Getting Started with inform - High-Performance Web Content Crawler

Getting Started with inform

From installation to your first content extraction in minutes
Learn how to extract and convert web content to documentation-ready Markdown with inform, the powerful web crawler designed for content teams and developers.

Installation Options

Choose the installation method that works best for your environment

One-Line Install Script

# Automatically detects your platform and installs the binary
curl -fsSL https://raw.githubusercontent.com/fwdslsh/inform/main/install.sh | sh

# Verify installation
inform --version

# Start crawling immediately
inform https://docs.example.com

The install script automatically detects your platform (Linux, macOS, Windows) and downloads the appropriate binary. No dependencies required!

📦

Install with Bun

# Install globally with Bun
bun install -g @fwdslsh/inform

# Or add to project
bun add @fwdslsh/inform

# Run inform
inform --help

Use with Bun's superior performance and built-in features.

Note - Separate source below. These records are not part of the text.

(** C9: in the stacked run summary no [num_flatfield] is NaN, each row
    being the row of its file with a NaN there replaced by 0; no cut reads
    that column, so the mask of the final cell, the pulse-30 cut and the
    final list are what they are on the rows as the files have them: a run
    whose count was NaN is in the final list exactly when it passes the six
    cuts. *)
Theorem flatfield_nan_is_zero (files : seq NightFile) (tb : Tables) :
  load_tables files = Some tb ->
  let raw := flatten [seq f_runsummary f | f <- files & usable f] in
  [/\ dcheck_runsummary tb = [seq nan_to_zero r | r <- raw]
      /\ (forall r : RunRow,
            num_flatfield (nan_to_zero r)
            = if np.isnan (num_flatfield r) then 0 else num_flatfield r),
      all (fun r => ~~ np.isnan (num_flatfield r)) (dcheck_runsummary tb),
      forall (E : Externals) (D : Dtypes) (v : float) (r : RunRow),
        Row.selected E D (set_num_flatfield v r) = Row.selected E D r,
      forall (E : Externals) (D : Dtypes) (m : bitseq),
        final_mask E D (dcheck_runsummary tb) = final_mask E D raw
        /\ pulse30_after E D (dcheck_runsummary tb) (dcheck_cosmics tb) m
           = pulse30_after E D raw (dcheck_cosmics tb) m
    & forall (E : Externals) (D : Dtypes),
        final_printout E D tb = [seq runnumber r | r <- raw & Row.selected E D r]].
Proof.
move=> loaded raw.
have eq_rows : dcheck_runsummary tb = [seq nan_to_zero r | r <- raw].
  by rewrite (load_tables_some loaded) /= /raw map_flatten -map_comp.
split=> //.
- rewrite eq_rows all_map (@eq_all _ _ predT) ?all_predT // => r /=.
  exact: nan_to_zero_not_nan.
- by move=> E D m; rewrite eq_rows final_mask_nan_to_zero pulse30_nan_to_zero.
move=> E D; rewrite final_printoutE eq_rows filter_map -map_comp.
by apply: eq_map.
Qed.

(** ** Comparisons of binary64 numbers *)

Section FloatOrder.

Lemma SFcompare_antisym (f1 f2 : spec_float) :
  SFcompare f2 f1 = omap CompOpp (SFcompare f1 f2).
Proof.
case: f1 => [s1|s1||s1 m1 e1]; case: f2 => [s2|s2||s2 m2 e2] //=;
  try by [case: s1 | case: s2 | case: s1; case: s2].
case: s1; case: s2 => //=; rewrite (Z.compare_antisym e1 e2);
  case: (Z.compare e1 e2) => //=;
  by rewrite -(Pos.compare_cont_antisym m1 m2 Eq) //=; case: (Pos.compare_cont _ _ _).
Qed.

Lemma SFcompare_refl (f : spec_float) :
  SFcompare f f = if sf_is_nan f then None else Some Eq.
Proof.
case: f => [s|s||s m e] //=; first by case: s.
by case: s; rewrite Z.compare_refl Pos.compare_cont_refl.
Qed.

Lemma is_nan_spec (x : float) : is_nan x = sf_is_nan (Prim2SF x).
Proof.
by rewrite /is_nan eqb_spec /SFeqb SFcompare_refl; case: (sf_is_nan _).
Qed.

Lemma SFcompare_nan (f1 f2 : spec_float) :
  SFcompare f1 f2 = None -> sf_is_nan f1 || sf_is_nan f2.
Proof.
by case: f1 => [s1|s1||s1 m1 e1]; case: f2 => [s2|s2||s2 m2 e2] //=; rewrite ?orbT.
Qed.

Lemma nan_SFcompare (f1 f2 : spec_float) :
  sf_is_nan f1 || sf_is_nan f2 -> SFcompare f1 f2 = None.
Proof.
by case: f1 => [s1|s1||s1 m1 e1]; case: f2 => [s2|s2||s2 m2 e2].
Qed.

(** [x] is not below [y] when [x] is at least [y], or one of them is NaN. *)
Lemma not_ltb (x y : float) : ~~ (x <? y) = (y <=? x) || is_nan x || is_nan y.
Proof.
rewrite ltb_spec leb_spec !is_nan_spec /SFltb /SFleb.
rewrite (SFcompare_antisym (Prim2SF x) (Prim2SF y)).
case cmp: (SFcompare (Prim2SF x) (Prim2SF y)) => [[| |]|] //=.
- case nans: (sf_is_nan (Prim2SF x) || sf_is_nan (Prim2SF y)) => //.
  by have := nan_SFcompare nans; rewrite cmp.
- by rewrite (SFcompare_nan cmp).
Qed.

Lemma unstableE (E : Externals) (D : Dtypes) (C : seq Cosmics.row) (run : nat) :
  let std := Subrun.std_of_run E D C npe30 run in
  unstable E D C run = (0.2 <=? std) || is_nan std.
Proof. by rewrite /unstable not_ltb orbF. Qed.

End FloatOrder.

(** ** The pulse-30 cut, row by row *)

Section Pulse30.
Variable E : Externals.
Variable D : Dtypes.
Variable T : seq RunRow.
Variable C : seq Cosmics.row.

Lemma has_eq_and (c : pred nat) (x : nat) (rl : seq nat) :
  has (fun run => (x == run) && c run) rl = (x \in rl) && c x.
Proof.
elim: rl => [|run rl IH] //=; rewrite IH in_cons.
by case: (x =P run) => [->|_] /=; case: (c run) => //=; rewrite andbC.
Qed.

Lemma foldl_pulse30 (f : pred RunRow) (rl : seq nat) :
  foldl (Subrun.pulse30_step T) [seq f r | r <- T]
        (zip [seq Subrun.std_of_run E D C npe30 run
             | run <- rl] rl)
  = [seq f r && ~~ has (fun run => (runnumber r == run) && unstable E D C run) rl
    | r <- T].
Proof.
elim: rl f => [|run rl IH] f /=; first by apply: eq_map => r; rewrite andbT.
rewrite /Subrun.pulse30_step /= -/(Subrun.pulse30_step T).
case stable: (_ <? _).
  rewrite IH; apply: eq_map => r.
  by rewrite /unstable stable /= andbF.
rewrite /np.assign_false zip_map -map_comp IH; apply: eq_map => r /=.
have -> : unstable E D C run by rewrite /unstable stable.
by rewrite andbT; case: (runnumber r == run); rewrite ?andbF.
Qed.

Lemma full_true_map : np.full_true (size T) = [seq true | _ <- T].
Proof. by rewrite /np.full_true; elim: T => [|r rows IH] //=; rewrite IH. Qed.

Lemma pulse30_std_cutE (rl : seq nat) :
  Subrun.pulse30_std_cut E D T C rl
  = [seq ~~ ((runnumber r \in rl) && unstable E D C (runnumber r)) | r <- T].
Proof.
rewrite /Subrun.pulse30_std_cut /= /Subrun.std_of_runs full_true_map foldl_pulse30.
by apply: eq_map => r /=; rewrite has_eq_and.
Qed.

(** Built from the runs a row-wise mask selects, the cut spares a row
    unless the test selects a row of the same run and the run is unstable. *)
Lemma pulse30_afterE (q : pred RunRow) :
  pulse30_after E D T C [seq q r | r <- T]
  = [seq ~~ (has (fun r' => (runnumber r' == runnumber r) && q r') T
             && unstable E D C (runnumber r)) | r <- T].
Proof.
rewrite /pulse30_after pulse30_std_cutE /Subrun.run_list mask_map_filter.
by apply: eq_map => r; rewrite mem_selection_rowwise.
Qed.

Lemma eq_In_map (A B : Type) (f g : A -> B) (s : seq A) :
  (forall x, List.In x s -> f x = g x) -> [seq f x | x <- s] = [seq g x | x <- s].
Proof.
elim: s => [|x s IH] //= eq_fg; rewrite (eq_fg x) ?IH //; first by left.
by move=> y in_y; apply: eq_fg; right.
Qed.

Lemma In_has (q : pred RunRow) (r : RunRow) :
  List.In r T -> q r -> has (fun r' => (runnumber r' == runnumber r) && q r') T.
Proof.
elim: T => [|r' rows IH] //= [->|in_r] q_r; first by rewrite eqxx q_r.
by rewrite (IH in_r q_r) orbT.
Qed.

(** On the rows the final mask keeps, the cut finds their run in the run
    list whatever coarser test the list was drawn with. *)
Lemma and_pulse30_after (p q : pred RunRow) :
  (forall r, p r -> q r) ->
  [seq p r | r <- T] &&& pulse30_after E D T C [seq q r | r <- T]
  = [seq p r && ~~ unstable E D C (runnumber r) | r <- T].
Proof.
move=> sub_pq; rewrite pulse30_afterE and_map; apply: eq_In_map => r in_r.
by case p_r: (p r) => //=; rewrite (In_has in_r (sub_pq r p_r)).
Qed.

End Pulse30.

(** ** Conjunctions in any order *)

Section Conjoin.





Lemma nth_and_ (a b : bitseq) (k : nat) :
  nth false (a &&& b) k = nth false a k && nth false b k.
Proof.
elim: a b k => [|x a IH] [|y b] [|k] //=; rewrite ?andbF //.
by rewrite /np.and_ /= -/(np.and_ a b) IH.
Qed.

Variable E : Externals.
Variable D : Dtypes.
Variable T : seq RunRow.

Lemma six_masksE : six_masks E D T = [seq [seq p r | r <- T] | p <- six_tests E D].
Proof.
by rewrite /six_masks source_maskE zenith_maskE rate_maskE pix_rate_maskE.
Qed.

Lemma conjoin_rowwise (f : pred RunRow) (ps : seq (pred RunRow)) :
  foldl np.and_ [seq f r | r <- T] [seq [seq p r | r <- T] | p <- ps]
  = [seq f r && all (fun p : pred RunRow => p r) ps | r <- T].
Proof.
elim: ps f => [|p ps IH] f /=; first by apply: eq_map => r; rewrite andbT.
by rewrite and_map IH; apply: eq_map => r; rewrite andbA.
Qed.

Lemma selected_all (r : RunRow) :
  Row.selected E D r = all (fun p : pred RunRow => p r) (six_tests E D).
Proof. by rewrite /Row.selected /= andbT. Qed.

Lemma conjoin_six : conjoin (size T) (six_masks E D T) = final_mask E D T.
Proof.
rewrite /conjoin six_masksE full_true_map conjoin_rowwise final_maskE.
by apply: eq_map => r; rewrite selected_all.
Qed.

(** Whichever of the six masks were conjoined before it, the pulse-30 cut
    agrees with the one of the notebook on the rows the final mask keeps. *)
Lemma and_pulse30_applied (C : seq Cosmics.row) (applied : seq bitseq) :
  subseq applied (six_masks E D T) ->
  final_mask E D T &&& pulse30_after E D T C (conjoin (size T) applied)
  = [seq Row.selected E D r && ~~ unstable E D C (runnumber r) | r <- T].
Proof.
rewrite six_masksE => /subseqP[bm _ ->].
rewrite -map_mask /conjoin full_true_map conjoin_rowwise final_maskE.
apply: and_pulse30_after => r; rewrite selected_all /= => all_r.
exact: all_mask.
Qed.

End Conjoin.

Requires Bun v1.0.0 or higher.

🐳

Docker Container

# Pull latest image
docker pull fwdslsh/inform:latest

# Run crawler with mounted output directory
docker run --rm -v $(pwd)/output:/output fwdslsh/inform https://docs.example.com --output-dir /output

# Or use interactive shell
docker run -it fwdslsh/inform bash

Containerized for consistent environments and CI/CD pipelines. Perfect for automated content extraction workflows.

📥

Manual Download

# Download from GitHub Releases
# Visit: https://github.com/fwdslsh/inform/releases

# Linux
wget https://github.com/fwdslsh/inform/releases/latest/download/inform-linux
chmod +x inform-linux
./inform-linux --help

# macOS  
curl -L -o inform-mac https://github.com/fwdslsh/inform/releases/latest/download/inform-mac
chmod +x inform-mac
./inform-mac --help

# Windows
# Download inform-win.exe and run from command prompt

Download pre-built binaries directly. Each release includes binaries for Linux, macOS, and Windows.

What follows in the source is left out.